What you should do
Start with the first line of the material. Repeat each line exactly through the one that contains "Definition handshake_calls (calls".

Source data
(** An element that was given to [SendBuffer]. *)
Definition sent_ok (sl : list (nat * Z)) (E : QueueOutboundElement) : Prop :=
  stage E = Finished /\ was_sealed sl E /\ unlocks E = 1%nat
  /\ returned E = 1%nat /\ mutex E = true.

Record Late (d : Device) : Prop := mkLate {
  late_elems : forall p P e, peers d !! p = Some P -> e ∈ late_part P ->
    exists E, elems d !! e = Some E /\ late_ok (sealed d) E;
  late_sent : forall p P e, peers d !! p = Some P -> e ∈ (sendLog P).*1 ->
    exists E, elems d !! e = Some E /\ sent_ok (sealed d) E;
}.

End LateProperties.

Section HandshakeSequences.
Context `{Constants}.

(** A sequence of calls of [SendHandshakeInitiation] on one peer, each with
    its argument and what it gets from outside; the result is the timers
    after the last call. *)
Definition handshake_calls (calls : list (bool * HsEnv)) (T : Timers) : Timers :=
  fold_left (fun T c => (SendHandshakeInitiation c.1 c.2 T).1) calls T.

End HandshakeSequences.

Section ByteCount.
Context `{Constants}.

(** The length of the packet of the element at [e], and the bytes of the
    datagrams in a record of sends that [SendBuffer] accepted. *)
Definition packet_len (h : gmap nat QueueOutboundElement) (e : nat) : Z :=
  from_option (fun E => Z.of_nat (slice_len (packet E))) 0 (h !! e).

Definition sent_total (h : gmap nat QueueOutboundElement) (log : list (nat * bool)) : Z :=
  foldr (fun (x : nat * bool) acc => (if x.2 then packet_len h x.1 else 0) + acc) 0 log.

(** [stats.txBytes] of every peer is the number of bytes of the datagrams
    it has sent, as a [uint64]. *)
Record Counted (d : Device) : Prop := mkCounted {
  counted_bytes : forall p P, peers d !! p = Some P ->
    stats_txBytes P = sent_total (elems d) (sendLog P) mod 2 ^ 64;
  counted_heap : forall p P e, peers d !! p = Some P -> e ∈ (sendLog P).*1 ->
    is_Some (elems d !! e);
}.

End ByteCount.

(** Further schedules: the sequencer of peer 0 has received the first
    packet and stands before the key test; the worker has received the
    first packet from the encryption queue. *)
Definition schedule_at_key : list (@Label sample_constants) :=
  [ LNewPeer 0; LSpawnWorker 0; LNewKeypair 0 0 sample_keypair;
    LTunBegin 0 sample_buffer;
    LTunRead sample_packet sample_env; LTunAdd 1 sample_buffer ]
  ++ seq_steps 1.

Definition schedule_at_work : list (@Label sample_constants) :=
  schedule_at_key ++ seq_steps 3 ++ [ LWorkerPop 0 ].

(** The sequencer of peer 0 stands in [addToOutboundQueue] with the second
    packet, the first filling the outbound queue; and in
    [addToEncryptionQueue] with the third packet, the first two filling the
    encryption queue. *)
Definition schedule_outbound_full : list (@Label sample_constants) :=
  take 15 schedule_outbound_eviction.
Definition schedule_encryption_full : list (@Label sample_constants) :=
  take 20 schedule_encryption_eviction.

(** Two packets for peer 0, which has no key pair; the sequencer waits with
    the first and [FlushNonceQueue] is called. *)
Definition schedule_flush_pending : list (@Label sample_constants) :=
  take 9 schedule_flush.

(** Peer 0 is there and the TUN reader has its first element. *)
Definition schedule_tun_ready : list (@Label sample_constants) :=
  [ LNewPeer 0; LTunBegin 0 sample_buffer ].

(** The first [Read] of the TUN reader fails. *)
Definition schedule_tun_closed : list (@Label sample_constants) :=
  schedule_tun_ready ++ [ LTunReadError ].


End Send.

(** ** The Linux bind: sending with a sticky source ([send4], [send6]) *)

Module Bind.
Import Wire.

(** Constants of [golang.org/x/sys/unix] on linux/amd64. *)
Definition EINVAL : Z := 22.
Definition IPPROTO_IP : Z := 0.
Definition IP_PKTINFO : Z := 8.
Definition IPPROTO_IPV6 : Z := 41.
Definition IPV6_PKTINFO : Z := 50.
Definition SizeofCmsghdr : Z := 16.
Definition SizeofInet4Pktinfo : Z := 12.
Definition SizeofInet6Pktinfo : Z := 20.

(** [NativeEndpoint]: the destination as the fields of the socket address
    ([Port], [Addr], and [ZoneId] for IPv6), and [src], the 16 bytes that
    [src4()] reads as an [IPv4Source] (address in bytes 0 to 3, [ifindex]
    as an [int32] in bytes 4 to 7) and [src6()] as an [IPv6Source]. *)
Record NativeEndpoint := mkEndpoint {
  dst_Port : Z;
  dst_Addr : list Z;
  dst_ZoneId : Z;
  src : list Z;
  isV6 : bool;
}.

(** [int32] from four bytes in memory order (little endian). *)
Definition int32_of (bs : list Z) : Z :=
  let v := le_value bs in
  if decide (v < 2 ^ 31) then v else v - 2 ^ 32.

Definition src4_src (e : NativeEndpoint) : list Z := subslice 0 4 (src e).
Definition src4_ifindex (e : NativeEndpoint) : Z := int32_of (subslice 4 4 (src e)).
Definition src6_src (e : NativeEndpoint) : list Z := subslice 0 16 (src e).

(** [func (end *NativeEndpoint) ClearSrc()]. *)
Definition ClearSrc (e : NativeEndpoint) : NativeEndpoint :=
  mkEndpoint (dst_Port e) (dst_Addr e) (dst_ZoneId e)
             (map (fun _ => 0) (src e)) (isV6 e).

(** The control message of [send4] and [send6]: the header and the packet
    info ([Spec_dst] or [Addr], and [Ifindex]). *)
Record Cmsg := mkCmsg {
  Level : Z;
  Type_ : Z;
  Len : Z;
  pktinfo_Addr : list Z;
  pktinfo_Ifindex : Z;
}.

(** One call of [unix.SendmsgN]. *)
Record Call := mkCall {
  call_sock : Z;
  call_buff : list Z;
  call_cmsg : Cmsg;
  call_to : Z * list Z * Z;
}.

(** The kernel: its answer to a call ([None] for no error, or an [errno])
    may depend on the calls made before.  The state of a computation is the
    list of the calls made so far. *)
Definition Kernel := list Call -> Call -> option Z.

Definition M (A : Type) : Type := list Call -> list Call * A.
Definition ret {A} (a : A) : M A := fun tr => (tr, a).
Definition bind {A B} (m : M A) (f : A -> M B) : M B :=
  fun tr => let '(tr', a) := m tr in f a tr'.

Notation "'call' x := m 'in' k" := (bind m (fun x => k))
  (at level 10, x name, m at level 100, k at level 200).

Definition SendmsgN (kernel : Kernel) (sock : Z) (buff : list Z) (cmsg : Cmsg)
    (to : Z * list Z * Z) : M (option Z) :=
  fun tr => let c := mkCall sock buff cmsg to in (tr ++ [c], kernel tr c).

Section Send.
Variable kernel : Kernel.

Response for this exercise
(** An element that was given to [SendBuffer]. *)
Definition sent_ok (sl : list (nat * Z)) (E : QueueOutboundElement) : Prop :=
  stage E = Finished /\ was_sealed sl E /\ unlocks E = 1%nat
  /\ returned E = 1%nat /\ mutex E = true.

Record Late (d : Device) : Prop := mkLate {
  late_elems : forall p P e, peers d !! p = Some P -> e ∈ late_part P ->
    exists E, elems d !! e = Some E /\ late_ok (sealed d) E;
  late_sent : forall p P e, peers d !! p = Some P -> e ∈ (sendLog P).*1 ->
    exists E, elems d !! e = Some E /\ sent_ok (sealed d) E;
}.

End LateProperties.

Section HandshakeSequences.
Context `{Constants}.

(** A sequence of calls of [SendHandshakeInitiation] on one peer, each with
    its argument and what it gets from outside; the result is the timers
    after the last call. *)
Definition handshake_calls (calls : list (bool * HsEnv)) (T : Timers) : Timers :=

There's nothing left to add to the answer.